=== WHAT IS BEING ASKED ===
Show every line in the entries below where the word "DeqPutNext" appears.

::::::::::

Lemma link_cas_nodes x :
  nref (node (set_node a (mk_node (nref (node w a)) tmp) w) x) = nref (node w x) /\
  nnext (node (set_node a (mk_node (nref (node w a)) tmp) w) x) = if decide (a = x) then tmp else nnext (node w x).
Proof. rewrite set_node_nref, set_node_nnext. by case_decide; subst. Qed.

Lemma inv_link :
  tp_get_ptr tmp = e_new o -> nnext (node w a) = 0 ->
  msq_inv (k + 1) (goto c (EnqSwing o tl tmp) (note_link (e_new o) (set_node a (mk_node (nref (node w a)) tmp) w))).
Proof.
  intros Htmp H0. destruct (here k w c I _ Hc) as (h & t & C & i & Hi & Ha & _).
  destruct (mi_pend _ _ I c _ _ Hc eq_refl) as (Hg & Hl & Hcr & Hz). cbn in Hz. set (w' := goto c _ _).
  pose proof (lookup_lt_Some _ _ _ Hc) as Hlt. assert (Hin : a ∈ links w) by (by eapply list_elem_of_lookup_2).
  assert (Hna : e_new o <> tp_get_ptr tl) by (intros E; apply Hl; rewrite E; exact Hin).
  assert (Hnr : forall x, nref (node w' x) = nref (node w x)) by (intros x; apply link_cas_nodes).
  assert (Hnn : forall x, nnext (node w' x) = if decide (a = x) then tmp else nnext (node w x)) by (intros x; apply link_cas_nodes).
  assert (Hq : forall d q, cpus w' !! d = Some q -> pend q <> None -> d <> c /\ cpus w !! d = Some q).
  { intros d q Hd Hp. change (cpus w') with (<[c := EnqSwing o tl tmp]> (cpus w)) in Hd. destruct (decide (c = d)) as [<-|Hne].
    - rewrite list_lookup_insert_eq in Hd by done. by injection Hd as <-.
    - by rewrite list_lookup_insert_ne in Hd. }
  split.
  - exists h, t. apply (chain_link h t w w' c (EnqSwing o tl tmp) tl i (e_new o) tmp C); try done.
    + exists i. split; [done|]. split; [apply (at_mono (links w)); [by eexists|done]|].
      pose proof (ch_next _ _ _ C i _ Ha) as Hnx. fold a in Hnx. rewrite H0 in Hnx.
      destruct (links w !! S i) as [b|] eqn:Eb.
      { by destruct (Forall_lookup_1 _ _ _ _ (ch_addr _ _ _ C) Eb) as [_ []]. }
      apply lookup_ge_None in Eb. pose proof (lookup_lt_Some _ _ _ Ha). unfold at_.
      rewrite lookup_app_r by lia. replace (S i - length (links w))%nat with 0%nat by lia. cbn. by rewrite Htmp.
  - apply (count_frame w w' c _ (EnqSwing o tl tmp) (mi_count _ _ I) Hc); [done|]. intros x. rewrite Hnr.
    change (crefs w' x) with (crefs w x). unfold linked. change (links w') with (links w ++ [e_new o]).
    unfold held_by. cbn [holds]. rewrite !held_cons. cbn [countp].
    rewrite (decide_ext (x ∈ links w ++ [e_new o]) (x ∈ links w \/ x = e_new o)) by (by rewrite elem_of_app, list_elem_of_singleton).
    repeat case_decide; subst; try tauto; lia || congruence.
  - intros x. rewrite Hnr. change (crefs w' x) with (crefs w x). pose proof (mi_bound _ _ I x). lia.
  - intros d q x Hd Hp. destruct (Hq d q Hd) as [Hne Hd']; [congruence|]. destruct (mi_pend _ _ I d q x Hd' Hp) as (P1 & P2 & P3 & P4).
    split; [done|]. split; [|split; [done|]].
    + change (links w') with (links w ++ [e_new o]). rewrite elem_of_app, list_elem_of_singleton. intros [Hx1| ->]; [done|].
      apply Hne. by apply (mi_uniq _ _ I d c q (EnqLink o tl 0) (e_new o)).
    + destruct q; try done; rewrite Hnn; case_decide; subst; done.
  - intros d d' q q' x Hd Hd' Hp Hp'. destruct (Hq d q Hd) as [_ Hd1]; [congruence|]. destruct (Hq d' q' Hd') as [_ Hd2]; [congruence|].
    by apply (mi_uniq _ _ I d d' q q' x).
  - intros x Hx. destruct (mi_freed _ _ I x Hx) as [F1 F2]. rewrite Hnr. split; [|done].
    change (links w') with (links w ++ [e_new o]). rewrite elem_of_app, list_elem_of_singleton. intros [Hx1| ->]; [done|].
    pose proof (count_held k w c _ (e_new o) I Hc) as Hh. pose proof (held_nonneg (e_new o) (EnqLink o tl 0)).
    unfold linked in Hh. case_decide; lia.
Qed.

Lemma inv_link_fails :
  msq_inv (k + 1) (goto c (EnqPutNew o tl) (set_node a (mk_node (nref (node w a)) (nnext (node w a))) w)).
Proof.
  assert (Hs : forall x, nref (node (set_node a (mk_node (nref (node w a)) (nnext (node w a))) w) x) = nref (node w x) /\
    nnext (node (set_node a (mk_node (nref (node w a)) (nnext (node w a))) w) x) = nnext (node w x)).
  { intros x. rewrite set_node_nref, set_node_nnext. by case_decide; subst. }
  destruct (here k w c I _ Hc) as (h & t & C & i & Hi & Ha & _).
  apply (step_pure k w c I (EnqLink o tl 0) (EnqPutNew o tl)); try done; [by right|].
  exists h, t. apply (chain_goto h t w _ c (EnqPutNew o tl) C); try done; [|by exists i]. intros x _. apply Hs.
Qed.
End Link.

Lemma inv_EnqLink k w c o tl n :
  0 <= k < 2 ^ 61 -> msq_inv k w -> cpus w !! c = Some (EnqLink o tl n) -> msq_inv (k + 1) (enq_step c w).
Proof.
  intros Hk I Hc. unfold enq_step. rewrite Hc, cas_spec. destruct (here k w c I _ Hc) as (h & t & C & i & _ & _ & ->).
  destruct (mi_pend _ _ I c _ _ Hc eq_refl) as (Hg & _).
  destruct (Z.eqb_spec (nnext (node w (tp_get_ptr tl))) 0) as [E0|E0].
  - apply inv_link; try done. by apply tp_new_get_ptr, Hg.
  - by apply inv_link_fails.
Qed.

Lemma enq_step_inv k w c : 0 <= k < 2 ^ 61 -> msq_inv k w -> msq_inv (k + 1) (enq_step c w).
Proof.
  intros Hk I. pose proof (msq_inv_mono k w I) as Hm.
  destruct (cpus w !! c) as [p|] eqn:Hc; [|by unfold enq_step; rewrite Hc].
  destruct p; try (unfold enq_step; rewrite Hc; done).
  - by apply (inv_EnqStore k w c I o).
  - by apply (inv_EnqLoop k w c I o).
  - by apply (inv_EnqGet k w c Hk I o tail).
  - by apply (inv_EnqNext k w c I o tail).
  - by apply (inv_EnqVal k w c I o tail next).
  - by apply (inv_EnqGetNew k w c Hk I o tail next).
  - by apply (inv_EnqLink k w c o tail next).
  - unfold enq_step. rewrite Hc. apply (inv_EnqSwing_Help k w c I (EnqSwing o tail tmp)); [by left|done].
  - by apply (inv_EnqPutNew k w c Hk I o tail).
  - unfold enq_step. rewrite Hc. apply (inv_EnqSwing_Help k w c I (EnqHelp o tail tmp)); [by right|done].
  - by apply (inv_EnqPut k w c Hk I o tail ret).
Qed.

Section DeqSteps.
Context (k : Z) (w : msq_world) (c : nat) (Hk : 0 <= k < 2 ^ 61) (I : msq_inv k w).

Lemma inv_DeqLoop o : cpus w !! c = Some (DeqLoop o) -> msq_inv (k + 1) (deq_step c w).
Proof.
  intros Hc. unfold deq_step. rewrite Hc. destruct (_ =? 0); [by apply msq_inv_mono|].
  apply (step_local k w c I (DeqLoop o)); try done; [by right|]. intros h t C _. exists h. split; [done|apply C].
Qed.

Lemma inv_DeqGet o hd : cpus w !! c = Some (DeqGet o hd) -> msq_inv (k + 1) (deq_step c w).
Proof.
  intros Hc. unfold deq_step. rewrite Hc. destruct (here k w c I _ Hc) as (h & t & C & i & Hi & Ha).
  pose proof (at_count k w I h t hd i C Ha) as Hpos.
  destruct (step_get k w c Hk I _ (DeqRead1 o hd) (tp_get_ptr hd) Hc) as [E H]; try done; try lia.
  - by right.
  - exists h, t. apply chain_get; [done|]. by exists i.
  - destruct (node_get (tp_get_ptr hd) w) as [ok w1]. cbn [fst snd] in *. by subst ok.
Qed.

Lemma inv_DeqRead1 o hd : cpus w !! c = Some (DeqRead1 o hd) -> msq_inv (k + 1) (deq_step c w).
Proof.
  intros Hc. unfold deq_step. rewrite Hc. apply (step_local k w c I (DeqRead1 o hd)); try done; [by right|].
  intros h t C (i & Hi & Ha). exists i. split; [done|]. split; [done|]. destruct o as [?|].
  - by apply (nx_read h t).
  - exists t. split; [|apply C]. pose proof (ch_pos _ _ _ C). lia.
Qed.

Lemma inv_DeqRead2 o hd x : cpus w !! c = Some (DeqRead2 o hd x) -> msq_inv (k + 1) (deq_step c w).
Proof.
  intros Hc. unfold deq_step. rewrite Hc.
  apply (step_local k w c I (DeqRead2 o hd x)); try done; [by destruct o|destruct o; by right|].
  intros h t C (i & Hi & Ha & Hx). pose proof (ch_pos _ _ _ C). destruct o as [?|].
  - exists i, t. split; [done|]. split; [lia|]. split; [done|]. split; [apply C|done].
  - destruct Hx as (j & Hj & Hx). exists i, j. do 4 (split; [done|]). by apply (nx_read h t).
Qed.

Lemma inv_DeqVal o hd tl n : cpus w !! c = Some (DeqVal o hd tl n) -> msq_inv (k + 1) (deq_step c w).
Proof.
  intros Hc. unfold deq_step. rewrite Hc, cas_spec.
  assert (E : (if qhead (queue w) =? hd then hd else qhead (queue w)) = snd (atomic64_cas (qhead (queue w)) hd hd)) by done.
  rewrite E, set_head_cas_id. clear E.
  assert (Hput : forall r, msq_inv (k + 1) (goto c (DeqPut o hd r) w)).
  { intros r. apply (step_local k w c I (DeqVal o hd tl n)); try done; [by left|]. intros h t C (i & j & Hi & _ & Ha & _). by exists i. }
  destruct (_ =? hd); [|apply Hput].
  destruct (Z.eqb_spec (tp_get_ptr hd) (tp_get_ptr tl)) as [Eh|Eh].
  - destruct (Z.eqb_spec (tp_get_ptr n) 0) as [En|En]; [apply Hput|].
    apply (step_local k w c I (DeqVal o hd tl n)); try done; [by left|]. intros h t C (i & j & Hi & Hj & Ha & Hb & Hn).
    pose proof (nx_at h t w i n C Hn En) as Hnx. assert (i = j) as <- by by apply (at_inj h t w hd tl).
    exists i. split; [done|]. split; [lia|]. split; [done|]. split; [done|]. unfold at_. rewrite tp_new_get_ptr; [done|].
    destruct (at_addr h t w n (S i) C Hnx) as [[? _] _]. done.
  - destruct (negb _); [apply Hput|]. destruct (Z.eqb_spec (tp_get_ptr n) 0) as [En|En]; [apply Hput|].
    apply (step_local k w c I (DeqVal o hd tl n)); try done; [by left|]. intros h t C (i & j & Hi & Hj & Ha & Hb & Hn).
    exists i, j. split; [done|]. split.
    + assert (i <> j); [|lia]. intros <-. apply Eh. unfold at_ in *. congruence.
    + split; [done|]. split; [done|]. by apply (nx_at h t w).
Qed.

Lemma inv_DeqHelp o hd tl tmp : cpus w !! c = Some (DeqHelp o hd tl tmp) -> msq_inv (k + 1) (deq_step c w).
Proof.
  intros Hc. unfold deq_step. rewrite Hc. apply (step_look k w c I (DeqHelp o hd tl tmp)); try done; [by left|].
  destruct (here k w c I _ Hc) as (h & t & C & i & Hi & Hj & Ha & Hb & Hn).
  destruct (tail_cas h t w tl tmp i C Hj Hb Hn) as (t' & Ht & Ht'). exists h, t, t'.
  split; [done|]. split; [done|]. split; [apply C|]. split; [done|]. by exists i.
Qed.

Lemma inv_DeqGetNext o hd tl n : cpus w !! c = Some (DeqGetNext o hd tl n) -> msq_inv (k + 1) (deq_step c w).
Proof.
  intros Hc. unfold deq_step. rewrite Hc. destruct (here k w c I _ Hc) as (h & t & C & Hok).
  assert (exists i, at_ (links w) n (S i)) as (i & Hn) by (destruct Hok as (i & j & _ & _ & _ & _ & Hn); by exists i).
  pose proof (at_count k w I h t n (S i) C Hn) as Hpos.
  destruct (step_get k w c Hk I _ (DeqSwing o hd tl n) (tp_get_ptr n) Hc) as [E H]; try done; try lia.
  - by left.
  - exists h, t. by apply chain_get.
  - destruct (node_get (tp_get_ptr n) w) as [ok w1]. cbn [fst snd] in *. by subst ok.
Qed.

Lemma inv_DeqSwing o hd tl n : cpus w !! c = Some (DeqSwing o hd tl n) -> msq_inv (k + 1) (deq_step c w).
Proof.
  intros Hc. unfold deq_step. rewrite Hc, cas_spec. destruct (here k w c I _ Hc) as (h & t & C & i & j & Hi & Hj & Ha & Hb & Hn).
  set (tmp := tp_new (tp_get_ptr n) _). assert (Htmp : tp_get_ptr tmp = tp_get_ptr n).
  { apply tp_new_get_ptr. destruct (at_addr h t w n (S i) C Hn) as [[? _] _]. done. }
  destruct (Z.eqb_spec (qhead (queue w)) hd) as [E|E].
  - rewrite <- E in Ha. assert (i = h) as -> by (by apply (at_inj h t w _ _ i h C Ha (ch_head _ _ _ C))). rewrite E in Ha.
    apply (step_pure k w c I (DeqSwing o hd tl n) (DeqPutOk o hd tl n)); try done; [by left|].
    exists (S h), t. apply (chain_frame h t (S h) t w _ c (DeqPutOk o hd tl n) C); try done.
    + cbn [goto note_taken taken]. change (taken (set_head tmp w)) with (taken w). rewrite (ch_taken _ _ _ C).
      symmetry. apply take_S_r. rewrite lookup_drop. exact Hn.
    + unfold at_. cbn. rewrite Htmp. exact Hn.
    + apply C.
    + lia.
    + lia.
    + exists h, j. split; [done|]. split; [lia|done].
  - replace (set_head (qhead (queue w)) w) with w by (by destruct w as [? [] ? ? ? ? ?]).
    apply (step_local k w c I (DeqSwing o hd tl n)); try done; [by left|]. intros h' t' C' (i' & j' & Hi' & _ & Ha' & _ & Hn'). by exists i'.
Qed.

Lemma inv_DeqPutNext o hd n : cpus w !! c = Some (DeqPutNext o hd n) -> msq_inv (k + 1) (deq_step c w).
Proof.
  intros Hc. unfold deq_step. rewrite Hc. destruct (here k w c I _ Hc) as (h & t & C & i & Hi & Ha & Hn).
  apply (step_put k w c Hk I (DeqPutNext o hd n)); try done.
  - apply (at_held k w c I h t (DeqPutNext o hd n) n (S i)); try done. right. left.
  - intros x. unfold held_by. cbn [holds]. rewrite !held_cons. cbn [countp]. lia.
  - by left.
  - exists h, t. apply chain_put; [done|]. by exists i.
Qed.

Lemma inv_DeqPut o hd r : cpus w !! c = Some (DeqPut o hd r) -> msq_inv (k + 1) (deq_step c w).
Proof.
  intros Hc. unfold deq_step. rewrite Hc. destruct (here k w c I _ Hc) as (h & t & C & i & Hi & Ha).
  apply (step_put k w c Hk I (DeqPut o hd r)); try done.
  - apply (at_held k w c I h t (DeqPut o hd r) hd i); try done. left.
  - intros x. unfold held_by. destruct r; cbn [holds]; rewrite held_cons; cbn [countp]; case_decide; lia.
  - left. by destruct r.
  - exists h, t. apply chain_put; [done|]. destruct r; [by left|done].
Qed.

::::::::::

=== ANSWER BOX ===
Lemma inv_DeqPutNext o hd n : cpus w !! c = Some (DeqPutNext o hd n) -> msq_inv (k + 1) (deq_step c w).
  apply (step_put k w c Hk I (DeqPutNext o hd n)); try done.
  - apply (at_held k w c I h t (DeqPutNext o hd n) n (S i)); try done. right. left.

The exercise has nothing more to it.